Only the lines from the opening of the material through the one containing "is_json v /\" should be reproduced, each exactly as it stands.
[[ THE RECORDS open ]]
(** What a column of text can hold, and what a column of JSON gives back as it was: a
    JSON value that is neither null nor a text. *)
Definition text_storable (v : value) : Prop := ordered v /\ exists j, json_of v = Ok (Some j).
Definition native_storable (v : value) : Prop :=
  is_json v /\ match v with VNull | VStr _ => False | _ => True end.
Definition storable (nativeJson : bool) (v : value) : Prop := if nativeJson then native_storable v else text_storable v.
Definition event_storable (nativeJson : bool) (e : event) : Prop :=
  carried e /\ storable nativeJson (ev_payload e).

Class StreamRefinement {D} (implements : D -> AppendOnly.streams -> Prop) (ok : event -> Prop)
    (load : string -> string -> M D (list event))
    (loadAfterVersion : string -> string -> nat -> M D (list event))
    (save : string -> string -> list event -> nat -> M D unit) : Prop := {
  sr_load : forall d s name id, implements d s ->
    wp (load name id) (fun events d' => implements d' s /\ events = AppendOnly.load name id s)
       (fun e d' => implements d' s /\ Drivers.other_failure e) d;
  sr_loadAfter : forall d s name id v, implements d s ->
    wp (loadAfterVersion name id v)
       (fun events d' => implements d' s /\ events = AppendOnly.loadAfterVersion name id v s)
       (fun e d' => implements d' s /\ Drivers.other_failure e) d;
  sr_save : forall d s name id events v, implements d s ->
    (v <= length (AppendOnly.load name id s))%nat -> Forall ok events ->
    wp (save name id events v)
       (fun _ d' => exists s', AppendOnly.save name id (map wire_event events) v s = Some s' /\ implements d' s')
       (fun e d' => implements d' s /\
          (conflict_error name id v e /\ AppendOnly.save name id (map wire_event events) v s = None \/
           Drivers.other_failure e))
       d
}.

Class CellRefinement {D} (implements : D -> CompareAndSet.cells -> Prop) (ok : value -> Prop)
    (load : string -> string -> M D (option (value * nat)))
    (save : string -> string -> value -> nat -> M D unit) : Prop := {
  cr_load : forall d s name id, implements d s ->
    wp (load name id) (fun found d' => implements d' s /\ found = CompareAndSet.load name id s)
       (fun e d' => implements d' s /\ Drivers.other_failure e) d;
  cr_save : forall d s name id state j v, implements d s -> ok state -> json_of state = Ok (Some j) ->
    wp (save name id state v)
       (fun _ d' => exists s', CompareAndSet.save name id j v s = Some s' /\ implements d' s')
       (fun e d' => implements d' s /\
          (conflict_error name id v e /\ CompareAndSet.save name id j v s = None \/ Drivers.other_failure e))
       d
}.

(** Two writers that have read the version [v]: unless the database fails, the first
    save succeeds and the second one is refused. *)
Definition one_writer_wins {D} (implements : D -> CompareAndSet.cells -> Prop) (ok : value -> Prop)
    (save : string -> string -> value -> nat -> M D unit) : Prop :=
  forall d s name id first second j1 j2 v, implements d s ->
    ok first -> json_of first = Ok (Some j1) -> ok second -> json_of second = Ok (Some j2) ->
    CompareAndSet.version name id s = v ->
    wp (save name id first v)
       (fun _ d1 => wp (save name id second v) (fun _ _ => False)
          (fun e _ => conflict_error name id v e \/ Drivers.other_failure e) d1)
       (fun e _ => Drivers.other_failure e) d.

Lemma compare_and_set_one_writer {D} (implements : D -> CompareAndSet.cells -> Prop) ok load save :
  CellRefinement implements ok load save -> one_writer_wins implements ok save.
Proof.
  intros H d s name id first second j1 j2 v Hd H1 Hj1 H2 Hj2 Hv.
  assert (Hsave : forall c j, CompareAndSet.version name id c = v ->
    CompareAndSet.save name id j v c = Some (<[(name, id) := (j, S v)]> c))
    by (intros c j Hc; unfold CompareAndSet.save; by rewrite Hc, Nat.eqb_refl).
  eapply wp_mono; [by eapply cr_save | |].
  - intros [] d1 (s1 & E & Hd1). rewrite Hsave in E by done. injection E as <-.
    eapply wp_mono; [by eapply cr_save | | intros e d2 [_ [[He _] | He]]; [by left | by right]].
    intros [] d2 (s2 & E & _). unfold CompareAndSet.save, CompareAndSet.version in E.
    rewrite lookup_insert_eq, (proj2 (Nat.eqb_neq _ _)) in E by lia. done.
  - intros e d1 [_ [[_ E] | He]]; [| done]. by rewrite Hsave in E.
Qed.

(** ** Tables of events *)

Definition stream_query (name id : string) : query EventRow :=
  {| q_where := fun r => in_stream name id (snd r); q_order := Some by_sequence; q_limit := None |}.

Definition stream_query_after (name id : string) (v : nat) : query EventRow :=
  {| q_where := fun r => in_stream name id (snd r) && (v <? er_sequenceNumber (snd r))%nat;
     q_order := Some by_sequence; q_limit := None |}.

(** The rows number the events from [k + 1] on and decode to them. *)
Fixpoint encodes (decode : EventData -> result event) (k : nat) (ds : list EventData) (log : list event) : Prop :=
  match ds, log with
  | [], [] => True
  | d :: ds', e :: log' => er_sequenceNumber d = S k /\ decode d = Ok e /\ encodes decode (S k) ds' log'
  | _, _ => False
  end.

Section encodes.
Context (decode : EventData -> result event).

Lemma encodes_app k ds ds' log log' :
  encodes decode k ds log -> encodes decode (k + length log) ds' log' -> encodes decode k (ds ++ ds') (log ++ log').
Proof.
  revert k log. induction ds as [| d ds IH]; intros k [| e log]; cbn; try done; [by rewrite Nat.add_0_r |].
  intros (Hk & Hd & H) H'. split; [done |]. split; [done |]. apply IH; [done |].
  by replace (S k + length log)%nat with (k + S (length log))%nat by lia.
Qed.

Lemma encodes_decode k ds log : encodes decode k ds log -> map_result decode ds = Ok log.
Proof.
  revert k log. induction ds as [| d ds IH]; intros k [| e log]; cbn; try done.
  intros (_ & -> & H). cbn. by rewrite (IH _ _ H).
Qed.

Lemma encodes_drop v : forall k ds log, encodes decode k ds log -> encodes decode (k + v) (drop v ds) (drop v log).
Proof.
  induction v as [| v IH]; intros k ds log H; [by rewrite Nat.add_0_r, !drop_0 |].
  destruct ds as [| d ds], log as [| e log]; try done.
  destruct H as (_ & _ & H). cbn [drop]. replace (k + S v)%nat with (S k + v)%nat by lia. by apply IH.
Qed.

Lemma encodes_numbers k ds log : encodes decode k ds log ->
  map er_sequenceNumber ds = seq (S k) (length log).
Proof.
  revert k log. induction ds as [| d ds IH]; intros k [| e log]; cbn; try done.
  intros (-> & _ & H). f_equal. by apply IH.
Qed.

Lemma encodes_length k ds log : encodes decode k ds log -> length ds = length log.
Proof. intros H%encodes_numbers. apply (f_equal length) in H. by rewrite length_map, length_seq in H. Qed.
[[ THE RECORDS closed ]]
ANSWER TO THE PROBLEM:
(** What a column of text can hold, and what a column of JSON gives back as it was: a
    JSON value that is neither null nor a text. *)
Definition text_storable (v : value) : Prop := ordered v /\ exists j, json_of v = Ok (Some j).
Definition native_storable (v : value) : Prop :=
  is_json v /\ match v with VNull | VStr _ => False | _ => True end.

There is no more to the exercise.